Task requirements:
Your task is to work out how many lines in the data that follows hold "Hextra" and to state that number alone.

Start of Records for this task

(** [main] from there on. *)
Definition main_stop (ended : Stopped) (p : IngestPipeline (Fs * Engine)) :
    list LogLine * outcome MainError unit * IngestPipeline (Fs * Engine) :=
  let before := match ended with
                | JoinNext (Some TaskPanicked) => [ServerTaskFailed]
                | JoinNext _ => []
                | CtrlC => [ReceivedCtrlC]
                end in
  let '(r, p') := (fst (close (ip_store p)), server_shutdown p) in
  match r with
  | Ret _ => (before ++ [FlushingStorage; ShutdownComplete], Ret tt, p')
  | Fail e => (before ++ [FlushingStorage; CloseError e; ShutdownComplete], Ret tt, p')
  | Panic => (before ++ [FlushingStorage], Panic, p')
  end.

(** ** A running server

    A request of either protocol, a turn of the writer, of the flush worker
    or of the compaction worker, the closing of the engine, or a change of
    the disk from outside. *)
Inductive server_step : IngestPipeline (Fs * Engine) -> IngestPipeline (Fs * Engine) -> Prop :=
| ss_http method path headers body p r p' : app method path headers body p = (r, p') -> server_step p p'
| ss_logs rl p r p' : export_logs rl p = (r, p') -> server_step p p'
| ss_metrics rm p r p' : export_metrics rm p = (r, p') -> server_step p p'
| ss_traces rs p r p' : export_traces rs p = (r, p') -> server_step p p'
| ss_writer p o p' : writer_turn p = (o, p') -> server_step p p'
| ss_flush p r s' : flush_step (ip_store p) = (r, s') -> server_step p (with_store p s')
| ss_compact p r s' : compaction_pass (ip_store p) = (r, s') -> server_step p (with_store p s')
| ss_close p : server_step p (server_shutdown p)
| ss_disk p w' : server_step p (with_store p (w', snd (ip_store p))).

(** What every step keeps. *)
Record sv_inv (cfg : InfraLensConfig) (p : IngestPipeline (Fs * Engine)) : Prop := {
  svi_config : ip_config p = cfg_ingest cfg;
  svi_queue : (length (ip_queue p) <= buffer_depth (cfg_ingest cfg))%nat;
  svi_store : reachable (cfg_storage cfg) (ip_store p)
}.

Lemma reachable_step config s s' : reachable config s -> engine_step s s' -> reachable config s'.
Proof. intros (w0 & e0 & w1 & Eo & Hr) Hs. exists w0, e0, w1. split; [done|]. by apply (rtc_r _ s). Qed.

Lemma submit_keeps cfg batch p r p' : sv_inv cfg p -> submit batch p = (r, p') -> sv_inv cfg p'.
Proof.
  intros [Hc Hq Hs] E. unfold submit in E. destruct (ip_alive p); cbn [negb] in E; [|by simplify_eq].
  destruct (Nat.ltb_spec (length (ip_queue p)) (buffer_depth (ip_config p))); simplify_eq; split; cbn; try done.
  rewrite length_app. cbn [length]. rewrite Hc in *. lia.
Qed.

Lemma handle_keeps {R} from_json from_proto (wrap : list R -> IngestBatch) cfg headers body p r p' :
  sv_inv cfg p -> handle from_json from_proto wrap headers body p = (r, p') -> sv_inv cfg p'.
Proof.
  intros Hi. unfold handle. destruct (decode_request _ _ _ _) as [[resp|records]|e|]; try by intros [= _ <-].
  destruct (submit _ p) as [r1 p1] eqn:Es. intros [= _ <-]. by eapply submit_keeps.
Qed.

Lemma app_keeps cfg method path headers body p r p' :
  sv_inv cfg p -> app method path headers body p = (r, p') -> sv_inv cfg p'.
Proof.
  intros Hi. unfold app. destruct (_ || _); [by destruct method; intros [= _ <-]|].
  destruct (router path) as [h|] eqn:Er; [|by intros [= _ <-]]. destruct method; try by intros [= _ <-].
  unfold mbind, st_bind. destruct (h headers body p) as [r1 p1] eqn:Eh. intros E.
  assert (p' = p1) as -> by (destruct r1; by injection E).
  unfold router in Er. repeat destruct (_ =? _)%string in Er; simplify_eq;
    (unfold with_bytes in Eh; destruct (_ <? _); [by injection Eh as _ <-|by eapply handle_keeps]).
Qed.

End of Records for this task
Start of Records for this task

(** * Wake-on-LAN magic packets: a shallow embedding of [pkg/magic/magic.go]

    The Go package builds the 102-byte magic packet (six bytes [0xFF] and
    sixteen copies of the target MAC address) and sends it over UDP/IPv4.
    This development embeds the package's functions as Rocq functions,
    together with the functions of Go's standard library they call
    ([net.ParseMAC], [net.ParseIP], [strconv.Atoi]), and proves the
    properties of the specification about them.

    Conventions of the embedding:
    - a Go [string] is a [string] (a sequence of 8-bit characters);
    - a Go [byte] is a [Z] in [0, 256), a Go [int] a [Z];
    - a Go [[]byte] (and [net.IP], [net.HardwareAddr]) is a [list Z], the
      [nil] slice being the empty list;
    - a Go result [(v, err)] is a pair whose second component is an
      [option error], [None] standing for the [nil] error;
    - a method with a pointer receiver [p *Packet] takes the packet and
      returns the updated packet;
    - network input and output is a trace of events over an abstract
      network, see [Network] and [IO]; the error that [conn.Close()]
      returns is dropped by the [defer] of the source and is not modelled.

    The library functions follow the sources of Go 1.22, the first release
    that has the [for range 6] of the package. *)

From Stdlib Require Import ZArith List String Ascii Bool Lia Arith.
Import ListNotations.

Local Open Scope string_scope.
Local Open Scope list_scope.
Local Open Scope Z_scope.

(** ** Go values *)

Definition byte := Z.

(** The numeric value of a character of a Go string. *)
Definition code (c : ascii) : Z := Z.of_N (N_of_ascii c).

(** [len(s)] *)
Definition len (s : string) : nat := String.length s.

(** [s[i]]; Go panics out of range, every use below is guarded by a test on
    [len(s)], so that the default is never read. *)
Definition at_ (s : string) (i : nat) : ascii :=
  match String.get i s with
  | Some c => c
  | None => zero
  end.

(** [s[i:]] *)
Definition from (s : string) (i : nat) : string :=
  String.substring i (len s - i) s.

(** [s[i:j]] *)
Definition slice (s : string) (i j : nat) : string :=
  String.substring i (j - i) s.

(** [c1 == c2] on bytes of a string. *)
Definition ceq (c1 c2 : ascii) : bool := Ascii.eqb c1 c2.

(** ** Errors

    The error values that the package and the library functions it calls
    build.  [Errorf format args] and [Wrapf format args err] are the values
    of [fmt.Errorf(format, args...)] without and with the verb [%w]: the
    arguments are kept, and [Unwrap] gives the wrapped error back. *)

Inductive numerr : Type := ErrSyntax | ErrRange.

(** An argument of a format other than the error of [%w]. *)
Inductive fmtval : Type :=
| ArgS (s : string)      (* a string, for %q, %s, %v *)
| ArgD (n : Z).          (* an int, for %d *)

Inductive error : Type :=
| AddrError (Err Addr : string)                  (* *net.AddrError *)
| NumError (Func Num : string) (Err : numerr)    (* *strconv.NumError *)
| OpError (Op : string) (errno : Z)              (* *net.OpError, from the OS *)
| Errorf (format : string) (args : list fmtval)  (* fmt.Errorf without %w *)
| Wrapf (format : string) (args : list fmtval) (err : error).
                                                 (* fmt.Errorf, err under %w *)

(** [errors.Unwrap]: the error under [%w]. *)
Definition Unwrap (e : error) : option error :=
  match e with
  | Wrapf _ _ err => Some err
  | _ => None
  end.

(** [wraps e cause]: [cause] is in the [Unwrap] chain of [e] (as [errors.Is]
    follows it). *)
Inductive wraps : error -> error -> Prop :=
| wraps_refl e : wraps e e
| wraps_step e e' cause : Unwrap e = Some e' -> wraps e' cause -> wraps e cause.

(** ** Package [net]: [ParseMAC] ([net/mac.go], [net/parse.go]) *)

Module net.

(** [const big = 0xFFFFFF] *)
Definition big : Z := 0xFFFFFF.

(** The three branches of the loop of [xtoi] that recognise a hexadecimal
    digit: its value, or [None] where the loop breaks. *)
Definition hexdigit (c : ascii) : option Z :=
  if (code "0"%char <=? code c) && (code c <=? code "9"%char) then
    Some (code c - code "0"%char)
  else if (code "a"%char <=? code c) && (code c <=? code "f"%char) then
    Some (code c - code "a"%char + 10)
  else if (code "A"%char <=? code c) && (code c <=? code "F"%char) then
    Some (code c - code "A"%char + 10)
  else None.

End of Records for this task
Start of Records for this task

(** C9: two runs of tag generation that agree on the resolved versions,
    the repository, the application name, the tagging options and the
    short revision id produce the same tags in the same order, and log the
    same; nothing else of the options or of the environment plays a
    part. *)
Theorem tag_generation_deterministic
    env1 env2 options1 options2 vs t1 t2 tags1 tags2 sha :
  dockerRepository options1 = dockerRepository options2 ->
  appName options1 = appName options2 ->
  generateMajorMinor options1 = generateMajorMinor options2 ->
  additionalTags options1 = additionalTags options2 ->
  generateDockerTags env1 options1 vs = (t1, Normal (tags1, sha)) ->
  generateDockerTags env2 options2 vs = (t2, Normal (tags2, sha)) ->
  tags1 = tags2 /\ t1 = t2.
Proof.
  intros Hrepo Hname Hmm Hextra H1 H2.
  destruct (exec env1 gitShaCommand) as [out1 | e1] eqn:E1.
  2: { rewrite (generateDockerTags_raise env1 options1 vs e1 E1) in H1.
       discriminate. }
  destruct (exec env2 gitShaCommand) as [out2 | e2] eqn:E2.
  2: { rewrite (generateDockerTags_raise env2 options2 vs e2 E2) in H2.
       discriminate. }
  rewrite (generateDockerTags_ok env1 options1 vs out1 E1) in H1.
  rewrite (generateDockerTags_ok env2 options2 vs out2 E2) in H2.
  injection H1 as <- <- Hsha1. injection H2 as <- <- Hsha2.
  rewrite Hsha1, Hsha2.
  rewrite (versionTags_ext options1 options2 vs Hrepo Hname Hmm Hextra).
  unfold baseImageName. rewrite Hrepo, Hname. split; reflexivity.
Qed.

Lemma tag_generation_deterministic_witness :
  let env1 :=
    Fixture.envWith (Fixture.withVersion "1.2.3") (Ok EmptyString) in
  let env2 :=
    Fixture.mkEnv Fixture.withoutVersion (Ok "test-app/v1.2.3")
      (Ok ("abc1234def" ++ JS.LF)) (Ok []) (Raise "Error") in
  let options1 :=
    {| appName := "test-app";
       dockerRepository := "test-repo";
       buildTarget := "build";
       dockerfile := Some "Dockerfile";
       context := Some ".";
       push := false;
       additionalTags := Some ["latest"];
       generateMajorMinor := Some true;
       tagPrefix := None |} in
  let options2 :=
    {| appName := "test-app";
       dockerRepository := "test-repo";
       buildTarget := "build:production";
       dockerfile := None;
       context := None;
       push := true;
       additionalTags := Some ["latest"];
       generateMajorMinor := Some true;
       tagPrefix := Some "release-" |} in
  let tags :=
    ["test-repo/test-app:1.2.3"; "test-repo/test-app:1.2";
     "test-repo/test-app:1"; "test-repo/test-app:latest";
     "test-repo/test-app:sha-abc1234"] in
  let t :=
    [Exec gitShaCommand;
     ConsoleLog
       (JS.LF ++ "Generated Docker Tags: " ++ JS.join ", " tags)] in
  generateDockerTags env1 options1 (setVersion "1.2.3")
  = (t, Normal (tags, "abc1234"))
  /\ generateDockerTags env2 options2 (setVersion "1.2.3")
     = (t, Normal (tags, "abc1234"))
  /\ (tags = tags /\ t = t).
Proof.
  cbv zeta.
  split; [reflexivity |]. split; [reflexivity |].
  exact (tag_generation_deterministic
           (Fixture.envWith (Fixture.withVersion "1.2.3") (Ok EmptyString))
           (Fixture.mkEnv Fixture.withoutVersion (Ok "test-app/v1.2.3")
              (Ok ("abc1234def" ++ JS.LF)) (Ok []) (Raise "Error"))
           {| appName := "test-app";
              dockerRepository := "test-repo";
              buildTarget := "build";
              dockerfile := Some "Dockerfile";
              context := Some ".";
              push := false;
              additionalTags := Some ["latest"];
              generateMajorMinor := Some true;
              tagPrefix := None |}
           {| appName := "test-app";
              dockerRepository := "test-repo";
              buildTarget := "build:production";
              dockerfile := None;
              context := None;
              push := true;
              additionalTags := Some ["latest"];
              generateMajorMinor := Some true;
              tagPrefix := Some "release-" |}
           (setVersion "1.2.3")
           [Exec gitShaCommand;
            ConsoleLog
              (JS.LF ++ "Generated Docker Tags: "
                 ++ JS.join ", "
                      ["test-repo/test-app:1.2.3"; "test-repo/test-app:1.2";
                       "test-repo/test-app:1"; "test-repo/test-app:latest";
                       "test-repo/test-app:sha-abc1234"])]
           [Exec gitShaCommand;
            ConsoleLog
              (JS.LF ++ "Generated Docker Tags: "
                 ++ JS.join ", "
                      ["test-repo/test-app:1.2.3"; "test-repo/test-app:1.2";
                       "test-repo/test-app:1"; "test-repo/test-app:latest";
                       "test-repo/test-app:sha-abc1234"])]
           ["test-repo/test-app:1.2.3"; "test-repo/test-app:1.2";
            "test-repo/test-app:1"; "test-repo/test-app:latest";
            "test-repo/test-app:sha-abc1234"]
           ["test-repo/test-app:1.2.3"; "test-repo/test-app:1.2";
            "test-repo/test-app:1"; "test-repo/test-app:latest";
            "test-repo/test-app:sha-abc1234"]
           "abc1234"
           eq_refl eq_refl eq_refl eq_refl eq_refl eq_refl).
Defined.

End of Records for this task

Result of this task:
2